(* ===== verification/Heap.v ===== *)
(** The kernel heap: kernel/include/mm/heap.hpp and kernel/src/mm/heap.cpp.

    The chunks live in memory with boundary tags ([prevFoot], [head] with the
    two in-use bits) and, when free, the links of a list ordered by size.  The
    code runs over any state that offers what the class [HeapMem] asks for: the fields, memory
    accesses, and pages. [Heap] is the model of such a state that the heap's theorems are about:
    memory between [startAddr] and [endAddr] and at the list head, and new pages of any
    content; [Backing.v] has the page tables and the frame allocator as another. Locking is
    modelled in [Locks.v]. *)
From S2P Require Import Prelude Memory Layout CList.

(** ** Constants of heap.cpp *)
Definition PINUSE_BIT : Z := 1.
Definition CINUSE_BIT : Z := 2.
Definition RESERV_BIT : Z := 4.
Definition INUSE_BITS : Z := Z.lor PINUSE_BIT CINUSE_BIT.
Definition FLAG_BITS : Z := Z.lor INUSE_BITS RESERV_BIT.
Definition HEAPCHUNK_SIZE : Z := 16.
Definition KMALLOC_ALIGN_MASK : Z := 8 - 1.
Definition MIN_CHUNK_SIZE : Z := Z.land (HEAPCHUNK_SIZE + KMALLOC_ALIGN_MASK) (not32 KMALLOC_ALIGN_MASK).
Definition CHUNK_OVERHEAD : Z := 4.
Definition MIN_REQUEST : Z := MIN_CHUNK_SIZE - CHUNK_OVERHEAD - 1.
Definition HEAP_MIN_SIZE : Z := KERNEL_HEAP_INITIAL_SIZE.

Definition pad_request (req : Z) : Z := Z.land (u32 (req + CHUNK_OVERHEAD + KMALLOC_ALIGN_MASK)) (not32 KMALLOC_ALIGN_MASK).
Definition request2size (req : Z) : Z := if req <? MIN_REQUEST then MIN_CHUNK_SIZE else pad_request req.
Definition chunk2mem (p : Z) : Z := u32 (p + 8).
Definition mem2chunk (p : Z) : Z := u32 (p - 8).
Definition chunk_plus_offset (p s : Z) : Z := u32 (p + s).
Definition chunk_minus_offset (p s : Z) : Z := u32 (p - s).
(** [&chunk->list] and [list_entry]. *)
Definition list_of (p : Z) : Z := u32 (p + 8).
Definition list_entry (l : Z) : Z := u32 (l - 8).

(** ** Code on a state of the heap *)
Definition M (St A : Type) : Type := St → res (A * St).
#[export] Instance M_ret St : MRet (M St) := fun A a h => Ok (a, h).
#[export] Instance M_bind St : MBind (M St) := fun A B f c h => '(a, h) ← c h; f a h.

Definition gets {St A} (f : St → A) : M St A := λ h, Ok (f h, h).
Definition modify {St} (f : St → St) : M St () := λ h, Ok ((), f h).
Definition assert_ {St} (b : bool) (text : string) : M St () := λ h, _ ← kassert b text; Ok ((), h).
Definition panic {St A} (msg : string) : M St A := λ _, Panic msg.
Definition fault {St A} (a : Z) : M St A := λ _, Fault a.
Definition out_of_fuel {St A} : M St A := λ _, NoFuel.

(** What the heap with its list head at [hd] asks of its state: its fields, memory accesses,
    and to give the pages at an address back. *)
Class HeapMem (hd : Z) (St : Type) := {
  start_of : St → Z;
  end_of : St → Z;
  max_of : St → Z;
  set_fields : Z → Z → Z → Z → St → St;
  put_end : Z → St → St;
  load : Z → M St Z;
  store : Z → Z → M St ();
  unmap_backing : Z → Z → M St ()
}.
Arguments start_of hd {St _}. Arguments end_of hd {St _}. Arguments max_of hd {St _}.
Arguments set_fields hd {St _}. Arguments put_end hd {St _}.
Arguments load hd {St _}. Arguments store hd {St _}. Arguments unmap_backing hd {St _}.

Section heap.
Context (hd : Z) {St : Type} `{HeapMem hd St}.
Local Abbreviation load := (load hd).
Local Abbreviation store := (store hd).
Local Abbreviation startAddr := (start_of hd).
Local Abbreviation endAddr := (end_of hd).
Local Abbreviation maxAddr := (max_of hd).
Local Abbreviation M := (M St).
(** [map_heap_backing] of an address and a size, with the permissions of the heap. *)
Variable map_heap_backing : Z → Z → M ().

(** ** Chunks *)
Definition get_prevFoot (p : Z) : M Z := load p.
Definition set_prevFoot (p v : Z) : M () := store p v.
Definition get_chunk_head (p : Z) : M Z := load (u32 (p + 4)).
Definition set_chunk_head (p v : Z) : M () := store (u32 (p + 4)) v.
Definition chunksize (p : Z) : M Z := v ← get_chunk_head p; mret (Z.land v (not32 FLAG_BITS)).
Definition pinuse (p : Z) : M bool := v ← get_chunk_head p; mret (negb (Z.land v PINUSE_BIT =? 0)).
Definition cinuse (p : Z) : M bool := v ← get_chunk_head p; mret (negb (Z.land v CINUSE_BIT =? 0)).
Definition ok_inuse (p : Z) : M bool := v ← get_chunk_head p; mret (negb (Z.land v INUSE_BITS =? PINUSE_BIT)).
Definition ok_address (p : Z) (h : St) : bool := (startAddr h <=? p) && (p <? endAddr h).
Definition clear_pinuse (p : Z) : M () := v ← get_chunk_head p; set_chunk_head p (Z.land v (not32 PINUSE_BIT)).
Definition set_pinuse (p : Z) : M () := v ← get_chunk_head p; set_chunk_head p (Z.lor v PINUSE_BIT).
Definition set_inuse (p s : Z) : M () :=
  v ← get_chunk_head p;
  _ ← set_chunk_head p (Z.lor (Z.lor (Z.land v PINUSE_BIT) CINUSE_BIT) s);
  set_pinuse (chunk_plus_offset p s).
Definition set_size_and_pinuse (p s : Z) : M () := set_chunk_head p (Z.lor s PINUSE_BIT).
Definition set_foot (p s : Z) : M () := set_prevFoot (chunk_plus_offset p s) s.

(** ** The free list *)

(** [list_for_each] with a [break] on the size of the chunk. *)
Fixpoint scan (fuel : nat) (iter size : Z) : M Z :=
  match fuel with
  | O => out_of_fuel
  | S fuel =>
      if iter =? hd then mret hd
      else
        c ← chunksize (list_entry iter);
        if size <=? c then mret iter
        else n ← load iter; scan fuel n size
  end.

Definition findSmallestChunk (fuel : nat) (size : Z) : M Z :=
  first ← load hd;
  iter ← scan fuel first size;
  if iter =? hd then mret 0 else mret (list_entry iter).

(** The lists of cllist.hpp, access by access. *)
Definition init_head : M () := _ ← store hd hd; store (u32 (hd + 4)) hd.
Definition head_empty : M bool := n ← load hd; mret ((n =? hd) || (n =? 0)).

(** [list_add_tail(&chunk->list, pos)] *)
Definition add_before (chunk pos : Z) : M () :=
  p ← load (u32 (pos + 4));
  _ ← store (u32 (pos + 4)) (list_of chunk);
  _ ← store (list_of chunk) pos;
  _ ← store (u32 (list_of chunk + 4)) p;
  store p (list_of chunk).

Definition insertChunk (fuel : nat) (chunk : Z) : M () :=
  e ← head_empty;
  if e : bool then add_before chunk hd
  else
    csize ← chunksize chunk;
    first ← load hd;
    iter ← scan fuel first csize;
    add_before chunk iter.

Definition removeChunk (chunk : Z) : M () :=
  p ← load (u32 (list_of chunk + 4));
  n ← load (list_of chunk);
  _ ← store (u32 (n + 4)) p;
  store p n.

(** ** Growing and shrinking *)
Definition align_heap_size (size : Z) : Z := align_up size PAGE_SIZE.

Definition expand_unlocked (newSize : Z) : M () :=
  s ← gets startAddr; e ← gets endAddr; mx ← gets maxAddr;
  _ ← assert_ (u32 (e - s) <? newSize) "newSize > this->endAddr - this->startAddr";
  let newSize := align_heap_size newSize in
  _ ← assert_ (u32 (s + newSize) <=? mx) "this->startAddr + newSize <= this->maxAddr";
  let oldEnd := e in
  _ ← modify (put_end hd (u32 (s + newSize)));
  map_heap_backing oldEnd (u32 (u32 (s + newSize) - oldEnd)).

(** A heap smaller than [HEAP_MIN_SIZE] gives back a wrapped number of pages. *)
Definition contract_unlocked (newSize : Z) : M Z :=
  s ← gets startAddr; e ← gets endAddr;
  _ ← assert_ (newSize <? u32 (e - s)) "newSize < this->endAddr - this->startAddr";
  let newSize := align_heap_size newSize in
  let newSize := if newSize <? HEAP_MIN_SIZE then HEAP_MIN_SIZE else newSize in
  let oldEnd := e in
  _ ← modify (put_end hd (u32 (s + newSize)));
  let size := u32 (oldEnd - u32 (s + newSize)) in
  if size =? 0 then mret newSize
  else _ ← unmap_backing hd (u32 (s + newSize)) size; mret newSize.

Requirement —
In the entries above, the lines from the one bearing "Definition HEAP_MIN_SIZE : Z" up to and including the one bearing "text; Ok ((), h)." should be transcribed exactly; no other line is wanted.

Answer below —
Definition HEAP_MIN_SIZE : Z := KERNEL_HEAP_INITIAL_SIZE.

Definition pad_request (req : Z) : Z := Z.land (u32 (req + CHUNK_OVERHEAD + KMALLOC_ALIGN_MASK)) (not32 KMALLOC_ALIGN_MASK).
Definition request2size (req : Z) : Z := if req <? MIN_REQUEST then MIN_CHUNK_SIZE else pad_request req.
Definition chunk2mem (p : Z) : Z := u32 (p + 8).
Definition mem2chunk (p : Z) : Z := u32 (p - 8).
Definition chunk_plus_offset (p s : Z) : Z := u32 (p + s).
Definition chunk_minus_offset (p s : Z) : Z := u32 (p - s).
(** [&chunk->list] and [list_entry]. *)
Definition list_of (p : Z) : Z := u32 (p + 8).
Definition list_entry (l : Z) : Z := u32 (l - 8).

(** ** Code on a state of the heap *)
Definition M (St A : Type) : Type := St → res (A * St).
#[export] Instance M_ret St : MRet (M St) := fun A a h => Ok (a, h).
#[export] Instance M_bind St : MBind (M St) := fun A B f c h => '(a, h) ← c h; f a h.

Definition gets {St A} (f : St → A) : M St A := λ h, Ok (f h, h).
Definition modify {St} (f : St → St) : M St () := λ h, Ok ((), f h).
Definition assert_ {St} (b : bool) (text : string) : M St () := λ h, _ ← kassert b text; Ok ((), h).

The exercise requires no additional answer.